Data supplied
%%
(** The check on the syntax of a command refuses exactly the scripts. *)
Lemma no_script_spec toolName command : assertNoShellScriptSyntax toolName command = Ok tt ↔ no_script (trim command).
Proof.
  unfold assertNoShellScriptSyntax, detectShellScriptSyntax, scanUnquotedOperators, no_script. set (s := trim command). clearbody s.
  rewrite scan_first_operator, <-env_assignment_spec.
  transitivity (rx_test LEADING_SHELL_VARIABLE s = false ∧ rx_test LEADING_ENV_ASSIGNMENT s = false ∧
    rx_test call_operator s = false ∧ first_operator None (roles unquoted s) = None).
  { destruct (rx_test LEADING_SHELL_VARIABLE s), (rx_test LEADING_ENV_ASSIGNMENT s), (rx_test call_operator s),
      (first_operator None (roles unquoted s)); naive_solver. }
  rewrite first_operator_none. split.
  - intros (_ & He & Hc & Ho). split; [|by rewrite He]. intros l c r E Hop. specialize (Ho l c r E).
    assert (fst <$> last l = if last l is Some x then Some x.1 else None) as Hl by (by destruct (last l)).
    rewrite Hl in Hop. apply not_true_iff_false in Hc. rewrite call_operator_spec, call_operator_plain in Hc.
    destruct (decide (c = "&"%char ∧ last l = None ∧ fst <$> head r ≠ Some "&"%char)) as [(-> & Hn & Hx)|Hd].
    + apply last_None in Hn as ->. apply Hc. exists r. split; [done|]. inversion Hop; simplify_eq; [by apply list_elem_of_In in H; cbn in H; destruct_or! H|done].
    + apply (operator_spec c (fst <$> head r) (if last l is Some x then Some x.1 else None)); [|done].
      split; [done|]. contradict Hd. destruct Hd as (? & ? & ?). destruct (last l); [done|]. done.
  - intros [Ho He]. apply not_true_iff_false in He. split_and!; [| done| |].
    + apply not_true_iff_false. intros (c & rest & -> & Hc)%leading_variable_plain.
      apply (Ho [] "$"%char (roles unquoted (String c rest)) eq_refl). rewrite roles_head. apply op_dollar.
      apply orb_true_iff in Hc as [?|Hc%is_one_of_elem]; [by left|right]. cbn in Hc. rewrite !elem_of_cons in *. naive_solver.
    + apply not_true_iff_false. rewrite call_operator_spec, call_operator_plain. intros (r & E & Hr).
      by apply (Ho [] _ r E), op_alone.
    + intros l c r E. specialize (Ho l c r E). destruct (unquotedOperatorAt _ _ _) eqn:Eo; [|done]. exfalso. apply Ho.
      apply (operator_spec c (fst <$> head r)). assert (fst <$> last l = if last l is Some x then Some x.1 else None) as ->
        by (by destruct (last l)). by rewrite Eo.
Qed.

(** A command that passes the syntax check and is split is read once: the
    program and its arguments are the words between the plain blanks, every
    quote is closed, and none of the shell's operators reaches the program but
    as quoted text. *)
Lemma accepted_command_is_words toolName command cmd :
  assertNoShellScriptSyntax toolName command = Ok tt ∧ parseExecFileCommand command = Ok cmd ↔
    no_script (trim command) ∧ string_existsb (Ascii.eqb nul) (trim command) = false ∧
    balanced (trim command) = true ∧ cmd = exec_command (words "" (roles unquoted (trim command))).
Proof.
  rewrite no_script_spec, parse_exact. destruct (string_existsb _ _); [naive_solver|]. destruct (balanced _); naive_solver.
Qed.

Example script_examples :
  (∀ toolName, assertNoShellScriptSyntax toolName "grep -n 'a|b' file.txt" = Ok tt) ∧
  parseExecFileCommand "grep -n 'a|b' file.txt" = Ok (mkExecCommand (Some "grep") ["-n"; "a|b"; "file.txt"]) ∧
  ¬ no_script "sleep 9 & ls" ∧ ¬ no_script "& 'C:\a b\c.exe'" ∧ ¬ no_script "A=1 node x" ∧ no_script "R&D -x".
Proof.
  split_and!; [done|done| | | |].
  - by intros H%(no_script_spec "shell.exec" "sleep 9 & ls").
  - by intros H%(no_script_spec "shell.exec" "& 'C:\a b\c.exe'").
  - by intros H%(no_script_spec "shell.exec" "A=1 node x").
  - by apply (no_script_spec "shell.exec" "R&D -x").
Qed.

(** ** Quoting is undone *)

(** A word inside double quotes, with its quotes and backslashes escaped. *)
Fixpoint escape_word (w : string) : string :=
  match w with
  | EmptyString => EmptyString
  | String c w =>
      if Ascii.eqb c dquote || Ascii.eqb c backslash then String backslash (String c (escape_word w))
      else String c (escape_word w)
  end.

Definition quote_word (w : string) : string := in_quotes (escape_word w).
Definition quote_command (ws : list string) : string := join " " (quote_word <$> ws).

Definition in_double : quoting := mkQuoting false true false.

(** [s] is read as [rs] from the state [q] and leaves the state [q']: in front
    of any rest, without a plain character other than a blank. *)
Definition reads (q : quoting) (s : string) (rs : list (ascii * role)) (q' : quoting) : Prop :=
  ∀ rest, roles q (s +:+ rest) = rs ++ roles q' rest ∧ last_quoting q (s +:+ rest) = last_quoting q' rest.

(** [rs] adds [w] to the current word. *)
Definition spells (rs : list (ascii * role)) (w : string) : Prop :=
  Forall (λ x, x.2 ≠ Plain) rs ∧ ∀ current rs', words current (rs ++ rs') = words (current +:+ w) rs'.

Lemma reads_app q s rs q' s' rs' q'' : reads q s rs q' → reads q' s' rs' q'' → reads q (s +:+ s') (rs ++ rs') q''.
Proof.
  intros H H' rest. rewrite append_assoc, <-app_assoc. destruct (H (s' +:+ rest)) as [-> ->].
  by destruct (H' rest) as [-> ->].
Qed.

Lemma push_char_app current c w : push_char current c +:+ w = current +:+ String c w.
Proof. unfold push_char. by rewrite append_assoc. Qed.

Lemma spells_quoted c rs w : spells rs w → spells ((c, Quoted) :: rs) (String c w).
Proof.
  intros [Hf Hw]. split; [by constructor|]. intros current rs'. cbn [app words]. by rewrite Hw, push_char_app.
Qed.

Lemma spells_mark c rs w : spells rs w → spells ((c, Mark) :: rs) w.
Proof. intros [Hf Hw]. split; [by constructor|]. intros current rs'. cbn [app words]. apply Hw. Qed.

Lemma spells_app rs w rs' w' : spells rs w → spells rs' w' → spells (rs ++ rs') (w +:+ w').
Proof.
  intros [Hf Hw] [Hf' Hw']. split; [by apply Forall_app|]. intros current rest.
  by rewrite <-app_assoc, Hw, Hw', append_assoc.
Qed.

Lemma reads_escape_word w : ∃ rs, reads in_double (escape_word w) rs in_double ∧ spells rs w.
Proof.
  induction w as [|c w (rs & Hr & Hs)].
  { exists []. split; [done|]. split; [constructor|]. intros. cbn. by rewrite append_nil_r. }
  cbn [escape_word]. destruct (_ || _) eqn:Hc.
  - exists ((backslash, Mark) :: (c, Quoted) :: rs). split; [|by apply spells_mark, spells_quoted].
    assert (escapable c = true) as He by (unfold escapable; apply orb_true_iff in Hc as [->| ->]; by rewrite ?orb_true_r).
    intros rest. cbn [String.append roles last_quoting escaping in_double].
    change (Ascii.eqb backslash backslash) with true. cbn [first_char escapable_next]. rewrite He.
    change (set_escaping true in_double) with (mkQuoting false true true). cbn [escaping].
    change (set_escaping false _) with in_double. destruct (Hr rest) as [Hr1 Hr2]. cbn beta iota. by rewrite Hr1, Hr2.
  - exists ((c, Quoted) :: rs). split; [|by apply spells_quoted].
    apply orb_false_iff in Hc as [Hd Hb]. intros rest. destruct (Hr rest) as [Hr1 Hr2].
    cbn [String.append roles last_quoting escaping in_double]. rewrite Hb, Hd. cbn [inDouble inSingle negb quoted_now orb].
    rewrite andb_false_r. cbn. by rewrite Hr1, Hr2.
Qed.

Lemma reads_quote_word w : ∃ rs, reads unquoted (quote_word w) rs unquoted ∧ spells rs w.
Proof.
  destruct (reads_escape_word w) as (rs & Hr & Hs). exists ((dquote, Mark) :: rs ++ [(dquote, Mark)]). split.
  - intros rest. destruct (Hr (String dquote rest)) as [Hr1 Hr2].
    unfold quote_word, in_quotes. cbn [String.append]. rewrite append_assoc. cbn.
    change (toggle_double unquoted) with in_double. rewrite Hr1, Hr2. by rewrite <-app_assoc.
  - apply spells_mark. rewrite <-(append_nil_r w). apply spells_app; [done|]. apply spells_mark.
    split; [constructor|]. intros. by rewrite append_nil_r.
Qed.

Lemma quote_command_reads ws : Forall (λ w, w ≠ "") ws →
  words "" (roles unquoted (quote_command ws)) = ws ∧ last_quoting unquoted (quote_command ws) = unquoted ∧
  ∀ previous, first_operator previous (roles unquoted (quote_command ws)) = None.
Proof.
  intros Hws. assert (∀ rs rs', Forall (λ x : ascii * role, x.2 ≠ Plain) rs → (∀ p, first_operator p rs' = None) →
    ∀ p, first_operator p (rs ++ rs') = None) as Hop.
  { intros rs rs'. induction 1 as [|x rs Hx _ IH]; [auto|]. intros Hp p. destruct x as [c r]. cbn in Hx |- *.
    rewrite decide_False by done. by apply IH. }
  induction Hws as [|w ws Hw _ (IH1 & IH2 & IH3)]; [done|].
  destruct (reads_quote_word w) as (rs & Hr & Hf & Hs). unfold quote_command in *.
  destruct ws as [|w' ws].
  - cbn [fmap list_fmap join]. destruct (Hr "") as [Hr1 Hr2]. rewrite append_nil_r in Hr1, Hr2. rewrite Hr1, Hr2, Hs. cbn.
    rewrite bool_decide_eq_false_2 by done. split_and!; [done..|]. by apply Hop.
  - rewrite !fmap_cons in *. set (tail := join " " (quote_word w' :: (quote_word <$> ws))) in *.
    change (join " " _) with (quote_word w +:+ (" " +:+ tail)). destruct (Hr (" " +:+ tail)) as [Hr1 Hr2].
    rewrite Hr1, Hr2, Hs. clearbody tail. cbn. change (is_space " ") with true. cbn.
    rewrite bool_decide_eq_false_2 by done. cbn. rewrite IH1. split_and!; [done..|]. apply Hop; [done|].
    intros p. cbn [first_operator]. rewrite decide_True by done.
    change (unquotedOperatorAt _ _ p) with (@None ShellScriptSyntaxFinding). apply IH3.
Qed.

Lemma quote_command_in_quotes ws : ws ≠ [] → ∃ m, quote_command ws = in_quotes m.
Proof.
  intros Hws. unfold quote_command. induction ws as [|w ws IH]; [done|]. rewrite fmap_cons.
  destruct ws as [|w' ws]; [by exists (escape_word w)|]. destruct IH as (m & E); [done|]. rewrite fmap_cons in *.
  change (join " " _) with (quote_word w +:+ (" " +:+ join " " (quote_word w' :: (quote_word <$> ws)))). rewrite E.
  exists (escape_word w +:+ String dquote (" " +:+ String dquote m)).
  unfold quote_word, in_quotes. cbn [String.append]. by rewrite !append_assoc.
Qed.

Lemma trim_in_quotes m : trim (in_quotes m) = in_quotes m.
Proof.
  unfold trim, in_quotes. cbn [trim_start]. change (is_space dquote) with false. cbv iota.
  change (String dquote (m +:+ String dquote "")) with (String dquote m +:+ String dquote "").
  by rewrite trim_end_app_char.
Qed.

Lemma quote_command_no_nul ws : Forall (λ w, string_existsb (Ascii.eqb nul) w = false) ws →
  string_existsb (Ascii.eqb nul) (quote_command ws) = false.
Proof.
  assert (∀ w, string_existsb (Ascii.eqb nul) w = false → string_existsb (Ascii.eqb nul) (quote_word w) = false) as Hq.
  { intros w Hw. unfold quote_word, in_quotes. cbn [string_existsb]. rewrite string_existsb_append.
    change (Ascii.eqb nul dquote) with false. cbn. rewrite orb_false_r.
    induction w as [|c w IH]; [done|]. cbn in Hw. apply orb_false_iff in Hw as [Hc Hw].
    cbn [escape_word]. destruct (_ || _); cbn; by rewrite Hc, IH. }
  unfold quote_command. induction 1 as [|w ws Hw Hws IH]; [done|]. rewrite fmap_cons.
  destruct ws as [|w' ws]; [by apply Hq|]. rewrite fmap_cons in *.
  change (join " " _) with (quote_word w +:+ (" " +:+ join " " (quote_word w' :: (quote_word <$> ws)))).
  rewrite !string_existsb_append, (Hq w Hw), IH. done.
Qed.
%%
Task to carry out
For every line in the data above that holds "toolName", return the line itself.

Exercise output
Lemma no_script_spec toolName command : assertNoShellScriptSyntax toolName command = Ok tt ↔ no_script (trim command).
Lemma accepted_command_is_words toolName command cmd :
  assertNoShellScriptSyntax toolName command = Ok tt ∧ parseExecFileCommand command = Ok cmd ↔
  (∀ toolName, assertNoShellScriptSyntax toolName "grep -n 'a|b' file.txt" = Ok tt) ∧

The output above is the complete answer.